Records from a collection:
- Opening Delimiter -

(* ===== verification/AnchorData.v ===== *)
(** * The written form of the trust anchor record (internal/store/trust_anchor.go,
    lines 51-76 and 205-357; internal/store/trust_anchor_composite.go, lines 12-97)

    The record is stored as the string map of a ConfigMap: eight flat keys, and
    four more in the shape shared with the anchor service, where the recovery
    fields and a JSON envelope of the flat state are stored beside it.  The
    JSON form of the recovery library's types is a parameter ([JSONType]). *)

From S2P Require Export GoPath GoDecode GoCrypto TrustAnchor.

(** ** Identities of storage roots *)

Definition storage_tuple (l : list string) : string := Marshal_list (Some l).

Definition AzureTrustAnchorStorageID (account endpoint container prefix clusterID : string) : string :=
  hashSecret (storage_tuple ["azure"; account; endpoint; container; prefix; clusterID]).

Definition TrustAnchorStorageID (provider endpoint bucket prefix clusterID : string) : string :=
  hashSecret (storage_tuple [provider; endpoint; bucket; prefix; clusterID]).

Definition localStorageDomain (legacy : string) : string :=
  if bool_decide (legacy = "") then "" else hashSecret ("ternal-local-v1" +:+ String (chr 0) legacy).

Definition LocalTrustAnchorStorageID (provider endpoint bucket prefix clusterID : string) : string :=
  localStorageDomain
    (TrustAnchorStorageID provider endpoint bucket (path.Join [prefix; clusterID; "local/v1"]) clusterID).

(** ** The evidence envelope *)

Definition trustAnchorEvidenceFormat : string := "ternal-trust-anchor/v1".

Record trustAnchorEvidence := mkEvidence {
  Evidence_Format : string;
  Evidence_Epoch : Z;
  Evidence_Token : string;
  Evidence_PendingEpoch : option Z;
  Evidence_PendingID : string;
  Evidence_Bootstrap : bool;
}.

#[export] Instance trustAnchorEvidence_eq_dec : EqDecision trustAnchorEvidence.
Proof. solve_decision. Defined.

Definition zero_evidence : trustAnchorEvidence := mkEvidence "" 0 "" None "" false.

Definition evidence_fields : list (struct_field trustAnchorEvidence) :=
  [at_field "format" Evidence_Format (λ x e, mkEvidence x (Evidence_Epoch e) (Evidence_Token e)
     (Evidence_PendingEpoch e) (Evidence_PendingID e) (Evidence_Bootstrap e)) decode_string;
   at_field "epoch" Evidence_Epoch (λ x e, mkEvidence (Evidence_Format e) x (Evidence_Token e)
     (Evidence_PendingEpoch e) (Evidence_PendingID e) (Evidence_Bootstrap e)) decode_int64;
   at_field "token" Evidence_Token (λ x e, mkEvidence (Evidence_Format e) (Evidence_Epoch e) x
     (Evidence_PendingEpoch e) (Evidence_PendingID e) (Evidence_Bootstrap e)) decode_string;
   at_field "pending_epoch" Evidence_PendingEpoch (λ x e, mkEvidence (Evidence_Format e) (Evidence_Epoch e)
     (Evidence_Token e) x (Evidence_PendingID e) (Evidence_Bootstrap e)) (decode_pointer 0%Z decode_int64);
   at_field "pending_id" Evidence_PendingID (λ x e, mkEvidence (Evidence_Format e) (Evidence_Epoch e)
     (Evidence_Token e) (Evidence_PendingEpoch e) x (Evidence_Bootstrap e)) decode_string;
   at_field "bootstrap" Evidence_Bootstrap (λ x e, mkEvidence (Evidence_Format e) (Evidence_Epoch e)
     (Evidence_Token e) (Evidence_PendingEpoch e) (Evidence_PendingID e) x) decode_bool].

Definition json_of_evidence (e : trustAnchorEvidence) : json :=
  JObj [("format", JStr (Evidence_Format e));
        ("epoch", JNum (strconv.FormatInt (Evidence_Epoch e)));
        ("token", JStr (Evidence_Token e));
        ("pending_epoch", match Evidence_PendingEpoch e with
                          | None => JNull | Some z => JNum (strconv.FormatInt z) end);
        ("pending_id", JStr (Evidence_PendingID e));
        ("bootstrap", JBool (Evidence_Bootstrap e))].

(** [trustAnchorEvidence.bytes]. *)
Definition evidence_bytes (e : trustAnchorEvidence) : string := print (json_of_evidence e).

Definition parseTrustAnchorEvidence (raw : string) : result trustAnchorEvidence :=
  match Unmarshal (decode_struct evidence_fields) zero_evidence raw with
  | None => Err (Errorf "parse trust-anchor evidence")
  | Some e =>
    if negb (bool_decide (evidence_bytes e = raw)) then Err (Errorf "non-canonical trust-anchor evidence") else Ok e
  end.

(** ** Decimals *)

Definition parseAnchorEpoch (raw : string) : result Z :=
  match strconv.ParseInt raw with
  | Some v => if bool_decide (strconv.FormatInt v = raw) then Ok v else Err (Errorf "not canonical decimal")
  | None => Err (Errorf "not canonical decimal")
  end.

Definition parseAnchorGeneration (raw : string) : result Z :=
  match strconv.ParseUint raw 64 with
  | Some v =>
    if bool_decide (strconv.FormatInt v = raw) then Ok v else Err (Errorf "parse trust-anchor recovery generation")
  | None => Err (Errorf "parse trust-anchor recovery generation")
  end.

Definition FormatBool (b : bool) : string := if b then "true" else "false".

(** ** Recovery projections *)

(** json.Marshal of a value, [None] when it fails; and the first value of a
    text as json.Decoder reads it with DisallowUnknownFields. *)
Class JSONType (T : Type) := {
  json_Marshal : T → option string;
  json_Decode : string → option T;
}.

Definition recoveryNull : string := "null".

Section projections.
Context {T : Type} `{!JSONType T} `{!EqDecision T}.

Definition recoveryProjection (value : option T) : string :=
  match value with
  | None => recoveryNull
  | Some v => default recoveryNull (json_Marshal v)
  end.

Definition parseRecoveryProjection (raw : string) : result (option T) :=
  if bool_decide (raw = recoveryNull) then Ok None else
  match json_Decode raw with
  | None => Err (Errorf "parse trust-anchor recovery projection")
  | Some v =>
    if negb (bool_decide (recoveryProjection (Some v) = raw))
    then Err (Errorf "non-canonical trust-anchor recovery projection") else Ok (Some v)
  end.

(** The value survives its JSON form. *)
Definition json_stable (v : T) : Prop :=
  ∃ s, json_Marshal v = Some s ∧ json_Decode s = Some v ∧ s ≠ recoveryNull.

End projections.

(** ** The string map *)

Definition trustAnchorLegacyKeys : nat := 8.
Definition trustAnchorCompositeKeys : nat := 12.

Definition anchorDataKeys : list string :=
  ["format"; "clusterID"; "storageID"; "epoch"; "token"; "pendingEpoch"; "pendingID"; "bootstrap";
   "recoveryGeneration"; "recoveryEvidence"; "recoveryTransition"; "recoveryReceipt"].

Definition anchorDataShape (data : gmap string string) : bool :=
  forallb (λ key, bool_decide (key ∈ anchorDataKeys) &&
             negb (bool_decide (size data = trustAnchorLegacyKeys) && strings.HasPrefix key "recovery"))
    (map_to_list data).*1 &&
  (bool_decide (size data = trustAnchorLegacyKeys) || bool_decide (size data = trustAnchorCompositeKeys)).

(** [data[key]]: the empty string when there is none. *)
Definition at_key (data : gmap string string) (key : string) : string := default "" (data !! key).

Section with_recovery.
Context {R : Recovery} `{!JSONType Transition} `{!JSONType Receipt}.

(** [trustAnchorRecord.evidence]. *)
Definition evidence (r : trustAnchorRecord) : trustAnchorEvidence :=
  mkEvidence (Format r) (Epoch r) (Token r) (PendingEpoch r) (PendingID r) (Bootstrap r).

(** [trustAnchorEvidence.agrees]. *)
Definition agrees (e : trustAnchorEvidence) (r : trustAnchorRecord) : bool :=
  if negb (bool_decide (Evidence_Format e = Format r)) || negb (bool_decide (Evidence_Epoch e = Epoch r)) ||
     negb (bool_decide (Evidence_Token e = Token r)) || negb (bool_decide (Evidence_PendingID e = PendingID r)) ||
     negb (bool_decide (Evidence_Bootstrap e = Bootstrap r))
  then false else
  match Evidence_PendingEpoch e, PendingEpoch r with
  | Some a, Some b => bool_decide (a = b)
  | None, None => true
  | _, _ => false
  end.

Definition flat_members (r : trustAnchorRecord) : list (string * string) :=
  [("format", Format r); ("clusterID", ClusterID r); ("storageID", StorageID r);
   ("epoch", strconv.FormatInt (Epoch r)); ("token", Token r);
   ("pendingEpoch", match PendingEpoch r with Some e => strconv.FormatInt e | None => "" end);
   ("pendingID", PendingID r); ("bootstrap", FormatBool (Bootstrap r))].

Definition recovery_members (r : trustAnchorRecord) : list (string * string) :=
  [("recoveryGeneration", strconv.FormatInt (Generation r));
   ("recoveryEvidence", StdEncoding.EncodeToString (evidence_bytes (evidence r)));
   ("recoveryTransition", recoveryProjection (Transition_ r));
   ("recoveryReceipt", recoveryProjection (Receipt_ r))].

Definition anchorData (r : trustAnchorRecord) : gmap string string :=
  list_to_map (flat_members r ++ recovery_members r).

(** The record of the flat keys. *)
Definition parse_flat (data : gmap string string) : result trustAnchorRecord :=
  match parseAnchorEpoch (at_key data "epoch") with
  | Err _ => Err (Errorf "parse trust-anchor epoch")
  | Ok epoch =>
    if negb (bool_decide (at_key data "bootstrap" = "true")) && negb (bool_decide (at_key data "bootstrap" = "false"))
    then Err (Errorf "parse trust-anchor bootstrap") else
    let bootstrap := bool_decide (at_key data "bootstrap" = "true") in
    let record pending := mkRecord R (at_key data "format") (at_key data "clusterID") (at_key data "storageID")
      epoch (at_key data "token") pending (at_key data "pendingID") bootstrap 0 None None in
    if bool_decide (at_key data "pendingEpoch" = "") then Ok (record None) else
    match parseAnchorEpoch (at_key data "pendingEpoch") with
    | Err _ => Err (Errorf "parse trust-anchor pending epoch")
    | Ok pending => Ok (record (Some pending))
    end
  end.

Definition with_recovery_fields (r : trustAnchorRecord) generation transition receipt : trustAnchorRecord :=
  mkRecord R (Format r) (ClusterID r) (StorageID r) (Epoch r) (Token r) (PendingEpoch r) (PendingID r)
    (Bootstrap r) generation transition receipt.

Definition parseAnchorData (data : gmap string string) : result trustAnchorRecord :=
  if negb (anchorDataShape data) then Err (Errorf "invalid trust-anchor data shape") else
  record ← parse_flat data;
  if bool_decide (size data = trustAnchorLegacyKeys) then Ok record else
  match StdEncoding.DecodeString (at_key data "recoveryEvidence") with
  | None => Err (Errorf "parse trust-anchor evidence")
  | Some raw =>
    e ← parseTrustAnchorEvidence raw;
    if negb (agrees e record) then Err (Errorf "trust-anchor representations disagree") else
    generation ← parseAnchorGeneration (at_key data "recoveryGeneration");
    transition ← parseRecoveryProjection (at_key data "recoveryTransition");
    receipt ← parseRecoveryProjection (at_key data "recoveryReceipt");
    let full := with_recovery_fields record generation transition receipt in
    match validateStructure full with
    | Some e => Err e
    | None => Ok full
    end
  end.

End with_recovery.

(** ** The record shared with the anchor service

    recoveryanchor.Record: the fields this code sets and reads.  Its version
    is a constant of the library. *)
Class RecordVersions := { Version1 : string }.

Record recoveryRecordT {R : Recovery} := mkRecoveryRecord {
  RR_Version : string;
  RR_EvidenceFormat : string;
  RR_ClusterID : string;
  RR_StorageID : string;
  RR_Evidence : string;
  RR_PendingWrite : bool;
  RR_Generation : Z;
  RR_Transition : option Transition;
  RR_LastTransition : option Receipt;
}.

Section recovery_record.
Context {R : Recovery} `{!RecordVersions}.

Definition recoveryRecord (r : trustAnchorRecord) : recoveryRecordT :=
  mkRecoveryRecord R Version1 trustAnchorEvidenceFormat (ClusterID r) (StorageID r) (evidence_bytes (evidence r))
    (match PendingEpoch r with Some _ => true | None => false end) (Generation r) (Transition_ r) (Receipt_ r).

Definition anchorRecordFromRecovery (record : recoveryRecordT) : result trustAnchorRecord :=
  if negb (bool_decide (RR_Version record = Version1)) ||
     negb (bool_decide (RR_EvidenceFormat record = trustAnchorEvidenceFormat))
  then Err (Errorf "unsupported recovery record") else
  e ← parseTrustAnchorEvidence (RR_Evidence record);
  let next := mkRecord R (Evidence_Format e) (RR_ClusterID record) (RR_StorageID record) (Evidence_Epoch e)
    (Evidence_Token e) (Evidence_PendingEpoch e) (Evidence_PendingID e) (Evidence_Bootstrap e)
    (RR_Generation record) (RR_Transition record) (RR_LastTransition record) in
  if negb (Bool.eqb (RR_PendingWrite record) (match PendingEpoch next with Some _ => true | None => false end))
  then Err (Errorf "recovery record disagrees with its evidence") else Ok next.

End recovery_record.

- Closing Delimiter -

Action item: Each line above that contains "reads" must be copied out.

Answer to the exercise:
    text as json.Decoder reads it with DisallowUnknownFields. *)
    recoveryanchor.Record: the fields this code sets and reads.  Its version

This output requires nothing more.